Multidimensional Unfolding (PREFSCAL)

The Multidimensional Unfolding procedure attempts to find a common quantitative scale that allows you to visually examine the relationships between two sets of objects.

Examples. You have asked 21 individuals to rank 15 breakfast items in order of preference, 1 to 15. Using Multidimensional Unfolding, you can determine that the individuals discriminate between breakfast items in two primary ways: between soft and hard breads, and between fattening and non-fattening items.

Alternatively, you have asked a group of drivers to rate 26 models of cars on 10 attributes on a 6-point scale ranging from 1="not true at all" to 6="very true." Averaged over individuals, the values are taken as similarities. Using Multidimensional Unfolding, you find clusterings of similar models and the attributes with which they are most closely associated.

Statistics and plots. The Multidimensional Unfolding procedure can produce an iteration history, stress measures, stress decomposition, coordinates of the common space, object distances within the final configuration, individual space weights, individual spaces, transformed proximities, stress plots, common space scatterplots, individual space weight scatterplots, individual spaces scatterplots, transformation plots, and Shepard residual plots.
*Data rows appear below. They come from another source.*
(** [sys_write] to the screen prints the text and returns its length, as long as
    it is shorter than the 1024 bytes of the kernel's copy ... *)
Theorem write_stdout (s : sys) (p : pcb) (x : file) (msg rest : list Z) :
  pcbs s !! cur (ker s) = Some p → p_fd_table p !! 1%nat = Some 1 → file_table (files s) !! 1%nat = Some x → fd_flag x ≠ PIPE_FLAG →
  Forall is_char msg → Z.of_nat (length msg) < 1024 → cur (ker s) ≠ 0 → console_lock s = Lock 0 0 →
  ∃ s', sys_write stdout_no (msg ++ rest) (Z.of_nat (length msg)) s = Ok (Z.of_nat (length msg), s') ∧ screen s' = screen s ++ msg.
Proof.
  intros Hp Hfd Hx Hpipe Hc Hl Hcur Hlock. rewrite (sys_write_start _ _ _ p) by done. set (f := fs_view p s).
  unfold sys_write. change (stdout_no <? 0) with false. rewrite Z.eqb_refl. mstep (on_fs_put _ p f s _ _ (stdout_screen f x Hfd Hx Hpipe)).
  assert (C : memcpy (Some (replicate 1024 0)) (Some (msg ++ rest)) (Z.of_nat (length msg)) = Ok (msg ++ replicate (1024 - length msg) 0)).
  { unfold memcpy. rewrite ASSERT_true by done. cbn [rbind]. rewrite !mem_Some, copy_loop_run by (rewrite ?length_replicate, ?length_app; lia).
    by rewrite Nat2Z.id, take_app_length, drop_replicate. }
  mstep (mlift_Ok _ (put_fs p f s) _ C). destruct (1024 - length msg)%nat as [|m] eqn:Em; [lia|]. cbn [replicate].
  mstep (console_put_str_run msg (replicate m 0) (put_fs p f s) Hc Hcur Hlock). eexists. split; [by rewrite s32_small by lia|done].
Qed.

(** ... and above that it writes over the kernel stack. *)
Theorem write_stdout_overflow (s : sys) (p : pcb) (x : file) (buf : list Z) (count : Z) :
  pcbs s !! cur (ker s) = Some p → p_fd_table p !! 1%nat = Some 1 → file_table (files s) !! 1%nat = Some x → fd_flag x ≠ PIPE_FLAG →
  1024 < count ≤ Z.of_nat (length buf) → sys_write stdout_no buf count s = Fault.
Proof.
  intros Hp Hfd Hx Hpipe Hc. rewrite (sys_write_start _ _ _ p) by done. unfold sys_write. change (stdout_no <? 0) with false. rewrite Z.eqb_refl.
  mstep (on_fs_put _ p (fs_view p s) s _ _ (stdout_screen (fs_view p s) x Hfd Hx Hpipe)). cbv iota.
  assert (C : memcpy (Some (replicate 1024 0)) (Some buf) count = Fault).
  { unfold memcpy. rewrite ASSERT_true by done. cbn [rbind]. rewrite !mem_Some. apply copy_loop_over; rewrite ?length_replicate; lia. }
  unfold mbnd, mlift. by rewrite C.
Qed.

End pipe_calls.

(** ** Examples *)

(** One kernel thread with the file of [File]'s example open for reading and
    writing as descriptor 3, in the address space of [Paging]'s example. *)
Definition demo_thread : pcb :=
  Pcb 0 [] (-1) 0 [0; 1; 2; 3; -1; -1; -1; -1] 0 (userprog_vaddr demo_space) 0 [] (TStack 0 0 0 0 0 0 0).
Definition demo_ker : kst :=
  Kst 0 (self demo_space) {[ self demo_space := Task 1 TASK_RUNNING 31 31 0 (self_pgdir demo_space) 428280086 [] ]} [] 0 ∅ ∅ (mcr3 demo_space) 0 0.
Definition demo_files : fs :=
  set_inodes {[ 4096 := demo_inode 1 ]} (set_file_table (<[3%nat := File 0 O_RDWR 4096]> (replicate 32 (File 0 0 NULL))) demo_open).
Definition demo_sys : sys :=
  Sys demo_ker {[ self demo_space := demo_thread ]} [self demo_space] (Bitmap 1 [1; 0]) (Lock 0 0) (self demo_space) demo_space demo_files ∅ fresh_ring (Lock 0 0) [].

Lemma demo_files_layout : layout demo_files.
Proof. destruct (demo_file_layout (demo_inode 1)). by split. Qed.

Lemma demo_files_ok : file_ok demo_files (demo_inode 1).
Proof. destruct (demo_file_ok (demo_inode 1) 1) as []; [done|]. by split. Qed.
Multidimensional Unfolding Data Considerations

Data. Data are supplied in the form of rectangular proximity matrices. Each column is considered a separate column object. Each row of a proximity matrix is considered a separate row object. When there are multiple sources of proximities, the matrices are stacked.

Assumptions. At least two variables must be specified. The number of dimensions in the solution may not exceed the number of objects minus one. If only one source is specified, all models are equivalent to the identity model; therefore, the analysis defaults to the identity model.

To Obtain a Multidimensional Unfolding

This feature requires the Categories option.

  1. From the menus choose:

    Analyze > Scale > Multidimensional Unfolding (PREFSCAL)...

  2. Select two or more variables that identify the columns in the rectangular proximity matrix. Each variable represents a separate column object.
  3. Optionally, select a number of weights variables equal to the number of column object variables. The order of the weights variables should match the order of the column objects they weight.
  4. Optionally, select a rows variable. The values (or value labels) of this variable are used to label row objects in the output.
  5. If there are multiple sources, optionally select a sources variable. The number of cases in the data file should equal the number of row objects times the number of sources.

Additionally, you can define a model for the multidimensional unfolding, place restrictions on the common space, set convergence criteria, specify the initial configuration to be used, and choose plots and output.

This procedure pastes PREFSCAL command syntax.